Stored items
■ ■ ■

(** The search returns [NULL] at the end of a list without a fit. *)
Lemma check_for_block_miss (fuel : nat) (st : state) (s : Z) (l : list Z) :
  lseg (heap st) (head st) l NULL = true →
  no_fit (heap st) s l = true →
  (length l < fuel)%nat →
  check_for_block fuel st s = Ret NULL.
Proof.
  intros Hseg Hno Hfuel. unfold check_for_block.
  replace fuel with (length l + S (fuel - length l - 1))%nat by lia.
  now rewrite (check_for_block_loop_skip _ _ _ _ _ _ Hseg Hno).
Qed.

(** The reuse path of [malloc]. *)
Lemma malloc_reuse (fuel : nat) (st : state) (s b : Z) (hb : metadata.t) :
  0 < s →
  check_for_block fuel st s = Ret b →
  b ≠ NULL →
  heap st !! b = Some hb →
  malloc a fuel st s =
    Ret (b + sizeof_header a,
         set_heap (<[b := metadata.set_is_free false hb]> (heap st)) st).
Proof.
  intros Hs Hsearch Hb Hhb.
  unfold malloc. rewrite eqb_false, Hsearch by lia. cbn [mbind outcome_bind].
  now rewrite (eqb_false _ _ Hb), (load_Some _ _ _ Hhb).
Qed.

(** The path of [malloc] on which [sbrk] reports an error. *)
Lemma malloc_refused (fuel : nat) (st : state) (s : Z) :
  0 < s →
  check_for_block fuel st s = Ret NULL →
  sbrk st (to_intptr a (wrap a (sizeof_header a + s))) = None →
  malloc a fuel st s = Ret (NULL, st).
Proof.
  intros Hs Hsearch Hfail.
  unfold malloc. rewrite eqb_false, Hsearch by lia. cbn [mbind outcome_bind].
  change (NULL =? NULL) with true. cbn [negb]. now rewrite Hfail.
Qed.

■ ■ ■

## Assignment
Please, from the entries above, set down exactly the lines from the one containing "Ret (b + sizeof_header" through the one containing "Lemma malloc_refused (fuel", and only those.

## Answer for the task
    Ret (b + sizeof_header a,
         set_heap (<[b := metadata.set_is_free false hb]> (heap st)) st).
Proof.
  intros Hs Hsearch Hb Hhb.
  unfold malloc. rewrite eqb_false, Hsearch by lia. cbn [mbind outcome_bind].
  now rewrite (eqb_false _ _ Hb), (load_Some _ _ _ Hhb).
Qed.

(** The path of [malloc] on which [sbrk] reports an error. *)
Lemma malloc_refused (fuel : nat) (st : state) (s : Z) :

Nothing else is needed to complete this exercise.